• Data excerpts:

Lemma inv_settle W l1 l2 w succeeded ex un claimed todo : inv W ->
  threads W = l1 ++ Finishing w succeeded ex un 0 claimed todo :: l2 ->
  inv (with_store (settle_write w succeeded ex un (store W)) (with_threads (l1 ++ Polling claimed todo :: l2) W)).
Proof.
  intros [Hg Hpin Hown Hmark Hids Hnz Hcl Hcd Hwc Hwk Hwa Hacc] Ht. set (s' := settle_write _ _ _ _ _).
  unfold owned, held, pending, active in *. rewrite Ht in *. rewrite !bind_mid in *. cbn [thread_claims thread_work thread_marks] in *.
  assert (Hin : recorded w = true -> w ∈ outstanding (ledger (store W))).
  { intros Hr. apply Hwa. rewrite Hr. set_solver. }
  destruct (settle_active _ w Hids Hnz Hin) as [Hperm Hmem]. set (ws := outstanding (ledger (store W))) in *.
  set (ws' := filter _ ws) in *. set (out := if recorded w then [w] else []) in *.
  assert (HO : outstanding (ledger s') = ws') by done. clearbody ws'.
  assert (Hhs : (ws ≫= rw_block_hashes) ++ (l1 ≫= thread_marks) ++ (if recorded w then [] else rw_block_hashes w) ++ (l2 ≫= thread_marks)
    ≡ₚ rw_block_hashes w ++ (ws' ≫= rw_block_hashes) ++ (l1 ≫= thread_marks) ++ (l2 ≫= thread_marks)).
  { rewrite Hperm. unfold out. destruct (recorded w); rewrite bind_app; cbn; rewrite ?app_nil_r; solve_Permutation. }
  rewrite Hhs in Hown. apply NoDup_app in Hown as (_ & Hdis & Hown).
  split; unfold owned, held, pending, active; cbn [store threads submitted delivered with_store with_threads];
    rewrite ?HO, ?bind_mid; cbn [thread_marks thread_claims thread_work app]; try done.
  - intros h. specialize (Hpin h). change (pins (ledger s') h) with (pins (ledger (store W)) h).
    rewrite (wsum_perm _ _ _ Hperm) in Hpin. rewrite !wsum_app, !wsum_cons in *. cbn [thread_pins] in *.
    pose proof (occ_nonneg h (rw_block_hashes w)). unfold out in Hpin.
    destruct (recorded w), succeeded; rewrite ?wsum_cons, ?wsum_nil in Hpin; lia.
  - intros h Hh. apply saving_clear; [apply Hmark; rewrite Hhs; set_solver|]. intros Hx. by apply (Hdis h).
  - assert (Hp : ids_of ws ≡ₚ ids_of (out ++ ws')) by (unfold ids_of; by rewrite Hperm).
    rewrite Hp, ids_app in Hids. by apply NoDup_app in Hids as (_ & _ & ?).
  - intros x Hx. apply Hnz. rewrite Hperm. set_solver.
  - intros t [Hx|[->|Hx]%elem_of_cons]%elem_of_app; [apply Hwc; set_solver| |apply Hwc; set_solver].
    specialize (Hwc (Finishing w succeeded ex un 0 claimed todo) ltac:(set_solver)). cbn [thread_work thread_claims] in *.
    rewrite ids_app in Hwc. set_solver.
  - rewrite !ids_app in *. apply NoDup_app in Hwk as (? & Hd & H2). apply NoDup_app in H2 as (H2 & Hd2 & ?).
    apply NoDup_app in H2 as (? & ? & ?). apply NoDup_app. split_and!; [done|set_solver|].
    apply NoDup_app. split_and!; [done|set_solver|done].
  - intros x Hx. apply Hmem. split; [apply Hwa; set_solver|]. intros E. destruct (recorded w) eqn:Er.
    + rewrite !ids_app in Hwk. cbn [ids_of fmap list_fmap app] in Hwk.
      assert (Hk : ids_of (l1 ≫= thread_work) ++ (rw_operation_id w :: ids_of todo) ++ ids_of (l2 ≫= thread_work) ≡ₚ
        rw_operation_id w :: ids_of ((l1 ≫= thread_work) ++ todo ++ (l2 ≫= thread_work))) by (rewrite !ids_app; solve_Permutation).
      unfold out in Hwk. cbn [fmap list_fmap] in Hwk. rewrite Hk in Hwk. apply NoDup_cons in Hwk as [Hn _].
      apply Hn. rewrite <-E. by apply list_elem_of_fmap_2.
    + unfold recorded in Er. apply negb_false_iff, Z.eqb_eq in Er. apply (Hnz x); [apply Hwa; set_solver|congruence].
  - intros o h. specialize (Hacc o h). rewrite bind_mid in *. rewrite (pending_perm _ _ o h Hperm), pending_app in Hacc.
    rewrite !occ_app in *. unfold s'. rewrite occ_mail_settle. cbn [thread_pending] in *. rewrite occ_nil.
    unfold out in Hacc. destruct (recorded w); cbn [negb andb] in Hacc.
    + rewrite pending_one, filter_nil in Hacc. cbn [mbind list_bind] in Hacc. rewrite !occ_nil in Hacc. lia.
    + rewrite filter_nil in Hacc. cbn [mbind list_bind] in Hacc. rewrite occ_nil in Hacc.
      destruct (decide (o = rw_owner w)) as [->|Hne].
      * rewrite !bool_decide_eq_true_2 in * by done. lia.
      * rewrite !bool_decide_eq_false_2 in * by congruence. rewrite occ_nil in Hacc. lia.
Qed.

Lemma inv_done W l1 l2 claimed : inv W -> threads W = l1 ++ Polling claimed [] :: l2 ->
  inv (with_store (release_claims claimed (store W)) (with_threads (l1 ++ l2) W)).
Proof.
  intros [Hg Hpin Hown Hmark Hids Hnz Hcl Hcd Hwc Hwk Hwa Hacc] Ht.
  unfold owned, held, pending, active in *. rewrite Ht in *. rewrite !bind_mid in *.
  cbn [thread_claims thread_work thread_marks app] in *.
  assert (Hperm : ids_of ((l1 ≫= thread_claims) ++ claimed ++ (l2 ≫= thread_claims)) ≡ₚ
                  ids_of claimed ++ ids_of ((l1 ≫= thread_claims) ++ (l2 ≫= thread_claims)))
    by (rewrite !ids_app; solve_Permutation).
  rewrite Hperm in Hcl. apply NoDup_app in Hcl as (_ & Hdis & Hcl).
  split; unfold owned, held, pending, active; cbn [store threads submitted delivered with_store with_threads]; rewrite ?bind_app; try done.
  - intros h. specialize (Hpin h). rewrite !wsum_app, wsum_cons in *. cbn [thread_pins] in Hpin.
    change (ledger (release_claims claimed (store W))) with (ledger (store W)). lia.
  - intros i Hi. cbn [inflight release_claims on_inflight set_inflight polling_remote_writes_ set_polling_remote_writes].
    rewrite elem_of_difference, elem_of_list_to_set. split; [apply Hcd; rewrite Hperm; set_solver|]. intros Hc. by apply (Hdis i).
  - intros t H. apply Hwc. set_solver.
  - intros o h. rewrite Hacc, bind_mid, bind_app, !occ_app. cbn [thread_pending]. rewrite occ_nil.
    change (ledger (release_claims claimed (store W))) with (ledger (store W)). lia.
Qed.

• Task details:
Beginning at the line with "- intros x Hx. apply Hnz." and stopping after the line with "specialize (Hwc (Finishing", please write out every line of the data above exactly and nothing else.

• Output:
  - intros x Hx. apply Hnz. rewrite Hperm. set_solver.
  - intros t [Hx|[->|Hx]%elem_of_cons]%elem_of_app; [apply Hwc; set_solver| |apply Hwc; set_solver].
    specialize (Hwc (Finishing w succeeded ex un 0 claimed todo) ltac:(set_solver)). cbn [thread_work thread_claims] in *.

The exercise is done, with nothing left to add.